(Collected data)
Start of Block

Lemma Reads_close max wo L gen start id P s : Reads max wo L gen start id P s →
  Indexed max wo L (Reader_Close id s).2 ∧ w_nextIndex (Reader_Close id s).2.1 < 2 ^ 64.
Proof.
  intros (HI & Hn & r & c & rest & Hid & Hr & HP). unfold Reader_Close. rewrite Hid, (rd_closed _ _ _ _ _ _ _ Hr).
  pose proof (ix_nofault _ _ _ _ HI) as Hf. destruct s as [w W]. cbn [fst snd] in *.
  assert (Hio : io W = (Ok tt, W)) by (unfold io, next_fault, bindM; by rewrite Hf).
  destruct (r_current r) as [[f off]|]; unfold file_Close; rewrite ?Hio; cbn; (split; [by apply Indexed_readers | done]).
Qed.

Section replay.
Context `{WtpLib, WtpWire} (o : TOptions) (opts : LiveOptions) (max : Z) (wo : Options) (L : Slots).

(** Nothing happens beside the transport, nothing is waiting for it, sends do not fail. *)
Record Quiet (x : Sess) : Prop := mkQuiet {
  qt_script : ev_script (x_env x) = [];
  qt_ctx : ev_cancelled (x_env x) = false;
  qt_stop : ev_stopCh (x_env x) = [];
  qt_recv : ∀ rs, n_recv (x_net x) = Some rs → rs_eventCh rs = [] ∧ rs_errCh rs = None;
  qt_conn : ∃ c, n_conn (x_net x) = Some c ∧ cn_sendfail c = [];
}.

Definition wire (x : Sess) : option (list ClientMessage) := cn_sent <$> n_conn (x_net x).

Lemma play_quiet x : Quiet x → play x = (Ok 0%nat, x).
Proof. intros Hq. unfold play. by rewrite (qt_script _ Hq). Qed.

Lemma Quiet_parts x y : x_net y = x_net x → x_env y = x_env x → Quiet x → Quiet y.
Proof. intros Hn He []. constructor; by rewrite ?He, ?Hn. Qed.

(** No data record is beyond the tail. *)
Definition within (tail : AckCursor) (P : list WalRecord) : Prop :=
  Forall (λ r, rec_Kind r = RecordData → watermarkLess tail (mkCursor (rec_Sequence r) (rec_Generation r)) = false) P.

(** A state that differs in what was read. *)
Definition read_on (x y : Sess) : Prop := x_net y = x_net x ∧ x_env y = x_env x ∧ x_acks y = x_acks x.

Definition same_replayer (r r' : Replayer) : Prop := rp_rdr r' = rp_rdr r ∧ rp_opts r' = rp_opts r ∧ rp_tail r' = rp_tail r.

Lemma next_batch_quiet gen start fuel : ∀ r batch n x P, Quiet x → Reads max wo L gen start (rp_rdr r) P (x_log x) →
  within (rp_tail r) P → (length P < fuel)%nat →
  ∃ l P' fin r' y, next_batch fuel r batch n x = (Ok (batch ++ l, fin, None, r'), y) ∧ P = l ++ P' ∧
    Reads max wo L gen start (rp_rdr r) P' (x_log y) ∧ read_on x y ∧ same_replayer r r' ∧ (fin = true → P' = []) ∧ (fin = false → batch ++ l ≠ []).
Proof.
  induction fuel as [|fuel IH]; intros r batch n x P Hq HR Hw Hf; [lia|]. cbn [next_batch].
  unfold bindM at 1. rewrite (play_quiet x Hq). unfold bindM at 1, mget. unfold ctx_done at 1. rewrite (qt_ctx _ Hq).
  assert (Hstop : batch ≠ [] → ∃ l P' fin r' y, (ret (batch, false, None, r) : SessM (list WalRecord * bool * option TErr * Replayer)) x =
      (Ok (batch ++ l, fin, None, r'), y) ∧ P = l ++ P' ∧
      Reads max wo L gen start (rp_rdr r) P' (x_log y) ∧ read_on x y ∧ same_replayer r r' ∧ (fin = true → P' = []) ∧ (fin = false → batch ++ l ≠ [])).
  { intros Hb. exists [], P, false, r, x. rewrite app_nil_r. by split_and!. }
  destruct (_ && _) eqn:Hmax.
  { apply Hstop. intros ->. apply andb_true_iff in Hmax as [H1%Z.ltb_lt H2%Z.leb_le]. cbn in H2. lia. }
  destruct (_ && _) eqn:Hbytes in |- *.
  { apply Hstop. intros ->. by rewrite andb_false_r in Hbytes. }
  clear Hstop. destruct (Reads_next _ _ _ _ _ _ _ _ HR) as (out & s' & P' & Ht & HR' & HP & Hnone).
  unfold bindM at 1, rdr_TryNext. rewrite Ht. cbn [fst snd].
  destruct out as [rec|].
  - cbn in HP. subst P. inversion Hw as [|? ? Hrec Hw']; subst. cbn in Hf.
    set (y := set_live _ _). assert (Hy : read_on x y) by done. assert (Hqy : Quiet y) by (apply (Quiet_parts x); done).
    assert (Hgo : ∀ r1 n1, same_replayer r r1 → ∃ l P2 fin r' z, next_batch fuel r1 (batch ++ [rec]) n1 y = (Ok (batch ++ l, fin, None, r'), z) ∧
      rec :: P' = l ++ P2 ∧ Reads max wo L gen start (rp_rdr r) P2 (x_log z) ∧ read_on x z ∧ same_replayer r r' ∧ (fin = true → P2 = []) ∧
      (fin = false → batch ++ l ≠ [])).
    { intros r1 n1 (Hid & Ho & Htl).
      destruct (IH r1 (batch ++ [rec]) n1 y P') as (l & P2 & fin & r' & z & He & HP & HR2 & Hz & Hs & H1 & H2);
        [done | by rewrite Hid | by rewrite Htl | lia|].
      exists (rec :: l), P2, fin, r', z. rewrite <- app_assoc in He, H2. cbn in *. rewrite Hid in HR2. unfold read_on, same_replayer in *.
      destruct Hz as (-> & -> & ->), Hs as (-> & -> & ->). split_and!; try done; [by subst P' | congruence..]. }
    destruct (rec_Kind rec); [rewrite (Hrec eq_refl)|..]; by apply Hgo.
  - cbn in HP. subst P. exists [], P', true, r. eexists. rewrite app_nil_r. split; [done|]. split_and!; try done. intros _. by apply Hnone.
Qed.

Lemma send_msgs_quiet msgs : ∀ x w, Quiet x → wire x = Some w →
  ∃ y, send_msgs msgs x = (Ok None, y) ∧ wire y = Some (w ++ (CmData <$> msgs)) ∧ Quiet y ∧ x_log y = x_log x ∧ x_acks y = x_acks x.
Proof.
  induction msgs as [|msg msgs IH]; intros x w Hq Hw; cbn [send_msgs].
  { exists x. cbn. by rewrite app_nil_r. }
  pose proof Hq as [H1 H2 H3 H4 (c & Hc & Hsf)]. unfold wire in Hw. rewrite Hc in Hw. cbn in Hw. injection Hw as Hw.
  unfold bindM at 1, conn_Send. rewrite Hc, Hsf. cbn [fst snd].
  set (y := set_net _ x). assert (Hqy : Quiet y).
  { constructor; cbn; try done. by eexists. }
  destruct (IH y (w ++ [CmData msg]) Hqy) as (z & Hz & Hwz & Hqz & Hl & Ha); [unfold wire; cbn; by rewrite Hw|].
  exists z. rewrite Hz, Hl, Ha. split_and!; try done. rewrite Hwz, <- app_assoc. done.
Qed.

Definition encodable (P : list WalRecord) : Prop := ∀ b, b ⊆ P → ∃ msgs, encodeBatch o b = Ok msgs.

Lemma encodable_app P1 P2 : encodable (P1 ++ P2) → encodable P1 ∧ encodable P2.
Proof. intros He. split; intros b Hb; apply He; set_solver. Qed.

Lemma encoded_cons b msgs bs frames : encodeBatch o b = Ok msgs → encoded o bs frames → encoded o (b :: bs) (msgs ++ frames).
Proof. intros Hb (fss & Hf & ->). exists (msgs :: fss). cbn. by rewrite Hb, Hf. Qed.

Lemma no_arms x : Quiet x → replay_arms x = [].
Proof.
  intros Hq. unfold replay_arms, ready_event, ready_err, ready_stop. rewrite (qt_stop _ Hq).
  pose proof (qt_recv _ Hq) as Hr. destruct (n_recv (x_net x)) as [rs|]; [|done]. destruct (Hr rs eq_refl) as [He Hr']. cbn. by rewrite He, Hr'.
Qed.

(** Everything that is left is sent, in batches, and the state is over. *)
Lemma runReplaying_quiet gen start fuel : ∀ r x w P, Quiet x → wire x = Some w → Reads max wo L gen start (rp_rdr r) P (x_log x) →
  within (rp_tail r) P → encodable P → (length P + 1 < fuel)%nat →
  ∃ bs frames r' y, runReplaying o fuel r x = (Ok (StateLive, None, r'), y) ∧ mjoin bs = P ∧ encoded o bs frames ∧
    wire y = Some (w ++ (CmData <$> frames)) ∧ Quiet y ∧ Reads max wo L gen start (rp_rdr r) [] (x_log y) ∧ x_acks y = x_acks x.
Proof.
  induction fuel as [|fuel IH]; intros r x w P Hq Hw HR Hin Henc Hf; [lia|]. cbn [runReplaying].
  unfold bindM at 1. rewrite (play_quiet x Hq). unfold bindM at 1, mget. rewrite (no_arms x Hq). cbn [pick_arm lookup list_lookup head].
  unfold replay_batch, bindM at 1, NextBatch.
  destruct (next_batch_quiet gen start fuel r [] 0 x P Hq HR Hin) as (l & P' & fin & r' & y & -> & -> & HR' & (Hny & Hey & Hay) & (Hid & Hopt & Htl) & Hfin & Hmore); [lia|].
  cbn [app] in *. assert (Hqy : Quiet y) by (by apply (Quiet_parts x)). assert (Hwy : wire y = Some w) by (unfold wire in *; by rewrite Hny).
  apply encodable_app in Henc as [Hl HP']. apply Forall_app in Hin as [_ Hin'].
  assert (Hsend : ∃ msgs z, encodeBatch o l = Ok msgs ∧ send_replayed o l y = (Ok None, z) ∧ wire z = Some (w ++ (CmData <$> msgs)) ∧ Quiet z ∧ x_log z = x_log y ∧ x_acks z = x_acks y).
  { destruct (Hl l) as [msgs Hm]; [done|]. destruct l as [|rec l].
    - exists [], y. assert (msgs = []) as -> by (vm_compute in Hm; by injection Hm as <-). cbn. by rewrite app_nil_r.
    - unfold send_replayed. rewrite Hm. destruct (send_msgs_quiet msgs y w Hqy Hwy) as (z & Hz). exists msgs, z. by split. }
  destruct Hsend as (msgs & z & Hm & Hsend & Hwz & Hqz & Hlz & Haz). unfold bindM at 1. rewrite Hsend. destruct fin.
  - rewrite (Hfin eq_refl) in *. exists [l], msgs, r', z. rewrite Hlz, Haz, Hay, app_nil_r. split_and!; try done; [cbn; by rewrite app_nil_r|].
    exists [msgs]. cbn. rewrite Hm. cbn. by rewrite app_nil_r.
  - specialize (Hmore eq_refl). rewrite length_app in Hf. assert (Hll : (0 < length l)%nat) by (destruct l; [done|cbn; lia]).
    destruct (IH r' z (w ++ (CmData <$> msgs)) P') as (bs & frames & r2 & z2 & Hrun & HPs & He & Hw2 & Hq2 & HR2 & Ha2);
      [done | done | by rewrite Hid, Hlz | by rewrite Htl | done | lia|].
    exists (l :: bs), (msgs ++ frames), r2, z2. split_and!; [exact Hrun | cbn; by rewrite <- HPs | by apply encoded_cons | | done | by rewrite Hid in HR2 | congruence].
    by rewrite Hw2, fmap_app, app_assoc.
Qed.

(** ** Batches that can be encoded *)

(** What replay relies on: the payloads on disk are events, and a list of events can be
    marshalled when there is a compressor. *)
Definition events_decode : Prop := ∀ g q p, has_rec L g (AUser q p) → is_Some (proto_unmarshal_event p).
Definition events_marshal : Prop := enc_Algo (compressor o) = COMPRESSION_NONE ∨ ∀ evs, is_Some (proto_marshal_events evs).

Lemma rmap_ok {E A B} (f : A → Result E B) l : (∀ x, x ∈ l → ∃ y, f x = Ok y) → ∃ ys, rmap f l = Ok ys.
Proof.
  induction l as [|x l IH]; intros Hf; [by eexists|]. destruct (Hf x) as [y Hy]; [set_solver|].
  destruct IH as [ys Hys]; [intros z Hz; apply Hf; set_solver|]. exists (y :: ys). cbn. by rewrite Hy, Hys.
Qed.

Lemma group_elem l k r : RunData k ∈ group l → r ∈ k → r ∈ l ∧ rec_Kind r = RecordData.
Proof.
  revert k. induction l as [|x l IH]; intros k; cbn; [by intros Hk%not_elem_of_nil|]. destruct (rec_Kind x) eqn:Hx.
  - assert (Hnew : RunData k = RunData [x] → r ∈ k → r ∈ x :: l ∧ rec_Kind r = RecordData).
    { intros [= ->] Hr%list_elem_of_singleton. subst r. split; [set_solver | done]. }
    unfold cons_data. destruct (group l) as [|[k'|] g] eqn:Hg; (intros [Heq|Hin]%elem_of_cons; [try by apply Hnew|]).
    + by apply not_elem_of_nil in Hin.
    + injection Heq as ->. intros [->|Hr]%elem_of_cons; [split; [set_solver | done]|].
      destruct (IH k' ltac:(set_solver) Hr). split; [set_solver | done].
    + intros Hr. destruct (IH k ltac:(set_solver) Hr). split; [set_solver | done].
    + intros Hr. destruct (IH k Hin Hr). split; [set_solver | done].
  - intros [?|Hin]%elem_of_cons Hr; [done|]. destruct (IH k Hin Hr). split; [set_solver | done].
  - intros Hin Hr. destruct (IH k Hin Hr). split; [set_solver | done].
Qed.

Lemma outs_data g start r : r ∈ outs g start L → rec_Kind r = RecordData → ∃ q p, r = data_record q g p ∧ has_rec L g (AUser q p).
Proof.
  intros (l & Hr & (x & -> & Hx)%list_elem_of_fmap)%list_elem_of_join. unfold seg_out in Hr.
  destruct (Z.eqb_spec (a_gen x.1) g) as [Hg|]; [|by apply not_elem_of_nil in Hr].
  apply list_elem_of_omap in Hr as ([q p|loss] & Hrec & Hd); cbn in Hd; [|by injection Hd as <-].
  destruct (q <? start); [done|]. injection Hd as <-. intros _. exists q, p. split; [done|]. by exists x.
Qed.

End of Block

> _What is being asked_
Set down, unchanged, only those lines above that fall between the line with "destruct (_ && _) eqn:Hmax." and the line with "set (y := set_live", the two end lines included.

> _Exercise result_
  destruct (_ && _) eqn:Hmax.
  { apply Hstop. intros ->. apply andb_true_iff in Hmax as [H1%Z.ltb_lt H2%Z.leb_le]. cbn in H2. lia. }
  destruct (_ && _) eqn:Hbytes in |- *.
  { apply Hstop. intros ->. by rewrite andb_false_r in Hbytes. }
  clear Hstop. destruct (Reads_next _ _ _ _ _ _ _ _ HR) as (out & s' & P' & Ht & HR' & HP & Hnone).
  unfold bindM at 1, rdr_TryNext. rewrite Ht. cbn [fst snd].
  destruct out as [rec|].
  - cbn in HP. subst P. inversion Hw as [|? ? Hrec Hw']; subst. cbn in Hf.
    set (y := set_live _ _). assert (Hy : read_on x y) by done. assert (Hqy : Quiet y) by (apply (Quiet_parts x); done).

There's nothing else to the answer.